We made our way over to the chairs and Kolby peeled off the bandanna and clothesline from his arm. I winced when I looked at the cut, the skin around the edges swollen and angry red.

“You’re gonna want to keep that clean,” the woman said, making a pained face. “It looks pretty bad. What did you cut it on?”

“Glass,” Kolby answered.

“Good, at least it wasn’t rusted metal. You’re probably gonna need a tetanus shot anyway. Although I don’t know where you’d go to get one right now,” she said. “I suppose the Elizabeth Clinic was spared yesterday, but it’s probably packed. And nobody has power.”

“I’m sure it’ll be fine,” Kolby said as I wrapped the gauze around his arm and secured it with a strip of tape. “How far did the tornado go, do you know?” he asked.

“My husband drove around this morning,” the woman said. “About seven miles or so. Hit some of the schools, the library, the hospital, the police station, fire station. Hit everything. You two need a ride somewhere? I’m sure Jerry’ll take you.”

“We’re going to Janice’s Dance Studio,” I said. “That’s where my mom was. She hasn’t come home yet, and I’m trying to find her.”

The woman’s face paled. “On Sixth?” I nodded. “Oh, honey, he won’t be able to get you in there. Sixth got hit bad.”

“Oh. Okay,” I said, trying to ignore the lump that had suddenly formed in my throat. “We’ll walk.”

The woman offered a smile that didn’t quite hold up the corners of her mouth. “I hear they’re setting up tents at some of the churches,” she said. She looked at Kolby and lowered her voice, as if I weren’t standing right there. “They’ll be starting to compile lists. There’s a Lutheran church right around the corner on Munsee Avenue.”

Kolby nodded and grabbed my elbow, pulling me back into the street.

“What kinds of lists?” I asked when we got a little way down the road.

He took a long time to answer. “Of missing people,” he finally said. “And… you know…”

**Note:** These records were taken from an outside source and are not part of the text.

(** The loop of [loadPDFFiles] that keeps the files that still exist. *)
Fixpoint keepExisting (files validFiles : list PDFFile)
  : Act State (list PDFFile) :=
  match files with
  | [] => mret validFiles
  | file :: rest =>
      validFiles' ←
        try_catch
          (emit (GetInfo (uri file));;
           fileExists ← settle (getInfoAsync w (uri file));
           mret (if fileExists : bool then validFiles ++ [file] else validFiles))
          (emit (ConsoleLog (lit "File no longer accessible: " ++ name file));;
           mret validFiles);
      keepExisting rest validFiles'
  end.

Definition loadPDFFiles : Act State unit :=
  finally
    (try_catch
       (savedFiles ← AsyncStorage_getItem STORAGE_KEY;
        when (truthy savedFiles)
          (files ← settle (match parse_files (default [] savedFiles) with
                           | Some files => Ok files
                           | None => Thrown
                           end);
           validFiles ← keepExisting files [];
           setPdfFiles validFiles;;
           when (negb (length validFiles =? length files)%nat)
             (AsyncStorage_setItem STORAGE_KEY (stringify_files validFiles))))
       (emit (ConsoleError "Error loading PDF files:")))
    (setIsLoading false).
(** * LeCleac'h horn profile solver ([src/lib/jmlc.ts])

    A shallow embedding of [JmlcHornCalculator]: the area law
    [getTargetArea], the stepping loop of [generateProfile] with its
    bisection solver and its spiral extension, and the coordinate export
    [generateCSV].

    Numbers.  The source computes with JavaScript numbers.  Here a number is
    a real: every operation is exact, and [Math.PI], [Math.sin], [Math.cos],
    [Math.cosh], [Math.sinh], [Math.sqrt] and [Math.pow] are the functions
    they approximate.  The one place where the source can produce a
    non-finite value from finite operands is the division by
    [1 + Math.cos(theta)] in the solver; that quotient is kept with the
    values JavaScript gives it ([jsnum], [js_div], [js_lt]).  Integer
    counters ([i], [spiralStepCount], [index]) are natural numbers.
    Rounding, overflow and non-finite parameters are outside this model.

    [generateProfile] takes its step size as an argument; the source's
    default of 1.0 is the caller's business. *)

From Stdlib Require Import Reals Lra Lia List String Ascii ZArith Bool.
From Stdlib Require Import DecimalString.
Import ListNotations.
Local Open Scope R_scope.
Set Warnings "-abstract-large-number".

(** ** Comparisons and the one division that can hit zero *)

Definition Rltb (a b : R) : bool := if Rlt_dec a b then true else false.
Definition Rleb (a b : R) : bool := if Rle_dec a b then true else false.
Definition Reqb (a b : R) : bool := if Req_dec_T a b then true else false.

(** The value of a JavaScript division of two finite numbers. *)
Inductive jsnum : Type :=
| Finite (r : R)
| PosInfinity
| NegInfinity
| NaN.

(** [a / b] on finite operands: a nonzero number over zero is an infinity,
    zero over zero is NaN. *)
Definition js_div (a b : R) : jsnum :=
  if Req_dec_T b 0 then
    if Rlt_dec 0 a then PosInfinity
    else if Rlt_dec a 0 then NegInfinity
    else NaN
  else Finite (a / b).

(** [a < b] with [b] finite: false for [Infinity] and for [NaN]. *)
Definition js_lt (a : jsnum) (b : R) : bool :=
  match a with
  | Finite r => Rltb r b
  | NegInfinity => true
  | PosInfinity | NaN => false
  end.

(** ** Data *)

Module JmlcParams.
Record t : Type := mk {
  fc : R;          (* cutoff frequency, Hz *)
  T : R;           (* expansion factor *)
  d0 : R;          (* throat diameter, mm *)
  roundOver : R    (* rollback angle limit, degrees *)
}.
End JmlcParams.

Module Point.
Record t : Type := mk {
  index : nat;
  x : R;
  y : R;
  length : R;      (* path length along the wall *)
  radius : R;      (* theoretical expansion radius *)
  angle : R;       (* wall angle, degrees *)
  deltaAngle : R   (* change in angle from the previous point, degrees *)
}.
End Point.

(** The local variables of [generateProfile] that live across iterations. *)
Module State.
Record t : Type := mk {
  l : R;
  x : R;
  y : R;
  previousAngle : R;
  previousDelta : R;
  isSpiraling : bool;
  baseDeltaTheta : R;
  spiralStepCount : nat
}.
End State.

Definition C_SOUND : R := 343200.
Definition MAX_STEPS : nat := 20000.
Definition SPIRAL_DETECTION_THRESHOLD_ANGLE : R := 90.
Definition EPSILON : R := 0.005.
Definition growthRate : R := 1.005.

(** ** The area law *)

Definition getM (p : JmlcParams.t) : R :=
  (4 * PI * JmlcParams.fc p) / C_SOUND.

Definition getTargetArea (p : JmlcParams.t) (l : R) : R :=
  let m := getM p in
  let r0 := JmlcParams.d0 p / 2 in
  let s0 := PI * r0 * r0 in
  let term := (m * l) / 2 in
  let expansionFactor := cosh term + JmlcParams.T p * sinh term in
  s0 * expansionFactor * expansionFactor.

(** ** The physical solver: binary search on the wall angle *)

(** [S_geometry] of the source, for a candidate angle. *)
Definition S_geometry (y stepSize theta : R) : jsnum :=
  let y_candidate := y + stepSize * sin theta in
  js_div (2 * PI * y_candidate * y_candidate) (1 + cos theta).

(** The variables of the search: [minTheta], [maxTheta], [theta]. *)
Module Search.
Record t : Type := mk {
  minTheta : R;
  maxTheta : R;
  theta : R
}.
End Search.
(** * gov_agent, day 1: award mining and competitor intelligence

    A shallow embedding of [student/day1/impl/awards_miner_llm.py] and of
    [student/day1/impl/competitor_intel.py], and the properties of the
    extraction and aggregation engine that the specification states about
    them.

    Conventions of the embedding.
    - A Python [str] is the list of its code points ([list Z]); literals are
      written in UTF-8 and decoded by [Py.u].
    - Indices, lengths and counters are [nat]; the plausibility score, which
      can be negative, is a [Z].
    - Python floats are modelled by the exact rationals they approximate
      ([Q]); rounding, infinities and NaN are outside the model.
    - The Unicode character database ([str.isalpha], [str.isdigit], the
      decimal digits behind [\d] and [float]) is a parameter, [Unicode].
    - An exception that can leave a function is a value of [exn] in the
      result type [res]. *)

From Stdlib Require Import String Ascii.
From Stdlib Require Import ZArith QArith Qminmax List Bool Lia Sorted
  Permutation.
Import ListNotations.
Open Scope Z_scope.

(* ================================================================= *)
(** * Python strings and containers *)

Module Py.

Definition str := list Z.

Fixpoint bytes_of (s : string) : list Z :=
  match s with
  | EmptyString => []
  | String a s' => Z.of_N (N_of_ascii a) :: bytes_of s'
  end.

(** UTF-8 decoding of a source literal into code points. *)
Fixpoint utf8_decode (l : list Z) : str :=
  match l with
  | [] => []
  | b0 :: t =>
    if b0 <? 128 then b0 :: utf8_decode t
    else if b0 <? 224 then
      match t with
      | b1 :: t1 =>
        Z.lor (Z.shiftl (Z.land b0 31) 6) (Z.land b1 63) :: utf8_decode t1
      | _ => []
      end
    else if b0 <? 240 then
      match t with
      | b1 :: b2 :: t2 =>
        Z.lor (Z.shiftl (Z.land b0 15) 12)
              (Z.lor (Z.shiftl (Z.land b1 63) 6) (Z.land b2 63))
          :: utf8_decode t2
      | _ => []
      end
    else
      match t with
      | b1 :: b2 :: b3 :: t3 =>
        Z.lor (Z.shiftl (Z.land b0 7) 18)
              (Z.lor (Z.shiftl (Z.land b1 63) 12)
                     (Z.lor (Z.shiftl (Z.land b2 63) 6) (Z.land b3 63)))
          :: utf8_decode t3
      | _ => []
      end
  end.

Definition u (s : string) : str := utf8_decode (bytes_of s).

(** The code point of a one-character literal. *)
Definition ch (s : string) : Z := hd 0 (u s).

Definition in_range (lo hi c : Z) : bool := (lo <=? c) && (c <=? hi).

Definition is_in (chars : str) (c : Z) : bool := existsb (Z.eqb c) chars.

(** [a == b] *)
Fixpoint str_eqb (a b : str) : bool :=
  match a, b with
  | [], [] => true
  | x :: a', y :: b' => (x =? y) && str_eqb a' b'
  | _, _ => false
  end.

(** [a < b]: lexicographic on code points. *)
Fixpoint str_ltb (a b : str) : bool :=
  match a, b with
  | _, [] => false
  | [], _ :: _ => true
  | x :: a', y :: b' => (x <? y) || ((x =? y) && str_ltb a' b')
  end.

Definition str_leb (a b : str) : bool := negb (str_ltb b a).

(** [s.startswith(p)] *)
Fixpoint startswith (p s : str) : bool :=
  match p, s with
  | [], _ => true
  | x :: p', y :: s' => (x =? y) && startswith p' s'
  | _ :: _, [] => false
  end.

(** [p in s] *)
Fixpoint contains (p s : str) : bool :=
  startswith p s || match s with [] => false | _ :: s' => contains p s' end.

(** [any(k in s for k in ks)] *)
Definition contains_any (ks : list str) (s : str) : bool :=
  existsb (fun k => contains k s) ks.

(** [s.replace(old, new)] for a non-empty [old] (every call site passes
    one): occurrences are replaced from left to right, without overlap;
    [skip] counts the characters of the occurrence still to be dropped. *)
Fixpoint replace_go (old new : str) (skip : nat) (s : str) : str :=
  match s with
  | [] => []
  | c :: s' =>
    match skip with
    | S k => replace_go old new k s'
    | O =>
      if startswith old s
      then new ++ replace_go old new (pred (length old)) s'
      else c :: replace_go old new O s'
    end
  end.

Definition replace (old new s : str) : str := replace_go old new 0 s.

(** [s.count(sub)] for a non-empty [sub]: non-overlapping occurrences. *)
Fixpoint count_go (sub : str) (skip : nat) (s : str) : nat :=
  match s with
  | [] => O
  | _ :: s' =>
    match skip with
    | S k => count_go sub k s'
    | O =>
      if startswith sub s
      then S (count_go sub (pred (length sub)) s')
      else count_go sub O s'
    end
  end.

Definition count (sub s : str) : nat := count_go sub 0 s.

(** Unicode white space, as [str.isspace], [str.split()], [str.strip()]
    and the pattern [\s] see it. *)
Definition isspace (c : Z) : bool :=
  in_range 9 13 c || in_range 28 32 c || (c =? 133) || (c =? 160)
  || (c =? 5760) || in_range 8192 8202 c || (c =? 8232) || (c =? 8233)
  || (c =? 8239) || (c =? 8287) || (c =? 12288).

Fixpoint lstrip_by (p : Z -> bool) (s : str) : str :=
  match s with
  | [] => []
  | c :: s' => if p c then lstrip_by p s' else s
  end.
(** X8: for a file that opens, ReadHead reports no error when the cap is
    reached or when the file ends in the ordinary way; when a read fails
    with a path error before the cap, both listings return what was read
    together with that error. *)
Theorem ReadHead_errors (fs : filesystem) (path : string) (f : file) (maxBytes : Z) :
  fs path = Ok f ->
  (maxBytes <= Z.of_nat (String.length (contents f)) ->
   snd (Files.ReadHead fs path maxBytes) = None
   /\ snd (FilesAlt.ReadHead fs path maxBytes) = None)
  /\ (ending f = EOF ->
      snd (Files.ReadHead fs path maxBytes) = None
      /\ snd (FilesAlt.ReadHead fs path maxBytes) = None)
  /\ (forall op p, ending f = PathError op p ->
      Z.of_nat (String.length (contents f)) < maxBytes ->
      Files.ReadHead fs path maxBytes = (contents f, Some (PathError op p))
      /\ FilesAlt.ReadHead fs path maxBytes = (contents f, Some (PathError op p))).
Proof.
  intros Hf. destruct (ReadHead_spec fs path f maxBytes Hf) as [-> ->]. simpl.
  split; [|split].
  - intros Hle. apply Z.leb_le in Hle. by rewrite Hle.
  - intros ->. by destruct (_ <=? _).
  - intros op p -> Hlt. apply Z.leb_gt in Hlt. rewrite Hlt. simpl.
    rewrite sliceTo_all by lia. done.
Qed.

Lemma ReadHead_errors_witness :
  snd (Files.ReadHead Cases.noteDisk "/note" 64) = None
  /\ snd (FilesAlt.ReadHead Cases.noteDisk "/note" 64) = None.
Proof.
  apply (proj1 (proj2 (ReadHead_errors Cases.noteDisk "/note" Cases.note 64 eq_refl))).
  reflexivity.
Defined.
Definition is_contract (self : ref) (address : string) : M bool :=
  try (
    substrate <- getattr self Contracts.substrate ;;
    result <- Substrate.query substrate "Contracts" "ContractInfoOf" [Py.Str address] ;;
    ret (is_not_None (QueryResult.value result))
  ) except e => ret false.

Definition get_contract_balance (self : ref) (address : string) : M string :=
  substrate <- getattr self Contracts.substrate ;;
  result <- Substrate.query substrate "System" "Account" [Py.Str address] ;;
  data <- lift (Py.getitem (QueryResult.value result) "data") ;;
  free <- lift (Py.getitem data "free") ;;
  ret (Py.str free).

End Methods.
End GlinContracts.

(** ** [glin_sdk/client.py] *)

Module GlinClient.
Section Methods.
Context `{SubstrateTypes} `{!SubstrateLibrary} `{Py.Builtins}.

Definition getattr {A} (self : ref) (field : Client.attrs -> A) : M A :=
  o <- deref self ;;
  match o with
  | GlinClientObj a => ret (field a)
  | _ => no_attribute
  end.

Definition setattr (self : ref) (assign : Client.attrs -> Client.attrs) : M unit :=
  o <- deref self ;;
  match o with
  | GlinClientObj a => store self (GlinClientObj (assign a))
  | _ => no_attribute
  end.

(** [self.substrate.<method>] when the attribute may still be [None]. *)
Definition connection (substrate : option SubstrateInterface.t) : M SubstrateInterface.t :=
  match substrate with
  | Some s => ret s
  | None => lift (Raise (Py.mkExc "AttributeError"
                           "'NoneType' object has no attribute"))
  end.

Definition __init__ (rpc_url : string) : M ref :=
  alloc (GlinClientObj {| Client.rpc_url := rpc_url; Client.substrate := None |}).

Definition default_rpc_url : string := "wss://rpc.glin.ai".

Definition connect (self : ref) : M unit :=
  substrate <- getattr self Client.substrate ;;
  if negb (truth substrate) then
    rpc_url <- getattr self Client.rpc_url ;;
    s <- Substrate.connect rpc_url ;;
    setattr self (Client.with_substrate (Some s))
  else ret tt.

Definition disconnect (self : ref) : M unit :=
  substrate <- getattr self Client.substrate ;;
  if truth substrate then
    s <- connection substrate ;;
    Substrate.close s ;;
    setattr self (Client.with_substrate None)
  else ret tt.

Definition _ensure_connected (self : ref) : M unit :=
  substrate <- getattr self Client.substrate ;;
  if negb (truth substrate) then connect self else ret tt.

Definition get_balance (self : ref) (address : string) : M Balance.t :=
  _ensure_connected self ;;
  substrate <- getattr self Client.substrate ;;
  s <- connection substrate ;;
  result <- Substrate.query s "System" "Account" [Py.Str address] ;;
  data <- lift (Py.getitem (QueryResult.value result) "data") ;;
  free <- lift (Py.getitem data "free") ;;
  reserved <- lift (Py.getitem data "reserved") ;;
  misc_frozen <- lift (Py.get data "miscFrozen" (Py.Int 0)) ;;
  frozen <- lift (Py.get data "frozen" misc_frozen) ;;
  free' <- lift (Py.getitem data "free") ;;
  reserved' <- lift (Py.getitem data "reserved") ;;
  total <- lift (Py.add free' reserved') ;;
  ret {| Balance.free := Py.str free;
         Balance.reserved := Py.str reserved;
         Balance.frozen := Py.str frozen;
         Balance.total := Py.str total |}.

Definition get_task (self : ref) (task_id : string) : M (option ChainTask.t) :=
  _ensure_connected self ;;
  try (
    substrate <- getattr self Client.substrate ;;
    s <- connection substrate ;;
    result <- Substrate.query s "TaskRegistry" "Tasks" [Py.Str task_id] ;;
    if negb (GlinContracts.is_not_None (QueryResult.value result)) then ret None else
    let task_data := QueryResult.value result in
    creator <- lift (Py.getitem task_data "creator") ;;
    bounty <- lift (Py.getitem task_data "bounty") ;;
    min_providers <- lift (Py.getitem task_data "minProviders") ;;
    min_providers <- lift (Py.int min_providers) ;;
    max_providers <- lift (Py.getitem task_data "maxProviders") ;;
    max_providers <- lift (Py.int max_providers) ;;
    ipfs_hash <- lift (Py.getitem task_data "ipfsHash") ;;
    status <- lift (Py.getitem task_data "status") ;;
    ret (Some {| ChainTask.id := task_id;
                 ChainTask.creator := Py.str creator;
                 ChainTask.bounty := Py.str bounty;
                 ChainTask.min_providers := min_providers;
                 ChainTask.max_providers := max_providers;
                 ChainTask.ipfs_hash := Py.str ipfs_hash;
                 ChainTask.status := Py.str status |})
  ) except e =>
    (print ("Error fetching task: " ++ Py.exc_str e) ;; ret None).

My heart went cold. “I know what?”

He stopped, still holding my elbow, his knuckles grazing my side. Ordinarily, I would be mortified at a boy touching my side, afraid that he’d feel the wobbly skin there. But I was too intent on hearing him say it aloud—that they would be compiling lists of the missing and the dead—to worry about something so stupid as whether or not I was stick-skinny. “Come on, Jersey, it doesn’t matter,” he said. “We’ll go to Janice’s and see what’s up before we worry about what kind of lists they’ve got at the churches. Just because she said it doesn’t make it true.”

When we turned onto Sixth Street, we navigated in the direction we’d come from, making our way back into the heart of the destruction. Under normal circumstances, I knew this part of town like the back of my hand, but the farther west we went, the harder it was to recognize anything. The woman had been right—Sixth Street had been hit bad, most of the buildings ripped right off their foundations, no leaning walls here. There were no signs, no street markers, no landmarks at all. Other than a handful of people determinedly digging through debris where Fenderman’s Grocery used to be, there weren’t even any people.

“I think it was here,” I said, stopping and facing a mostly bare rectangle of concrete. Around the concrete was mud; even the grass had been stripped. It was almost as if the tornado had tried to dig down into the ground with its twisting fingers and scoop Janice’s off the earth.

Kolby walked over to the concrete and bent to pick up something. It was a small ballet shoe. Too small to have been Marin’s, but still the sight of it brought tears to my eyes.

“They aren’t here,” I said. Kolby dropped the shoe. I tried to remember where the cloak closet was—it had been a while since I’d come to the studio with Mom and Marin, and I was turned around by everything being gone. I stumbled across the concrete to the far corner. Where walls had once been anchored into the floor, now just a few splintered boards stuck up from the ground. There were a couple of empty gym bags caught on a ripped-off piece of stud, but otherwise there was nothing.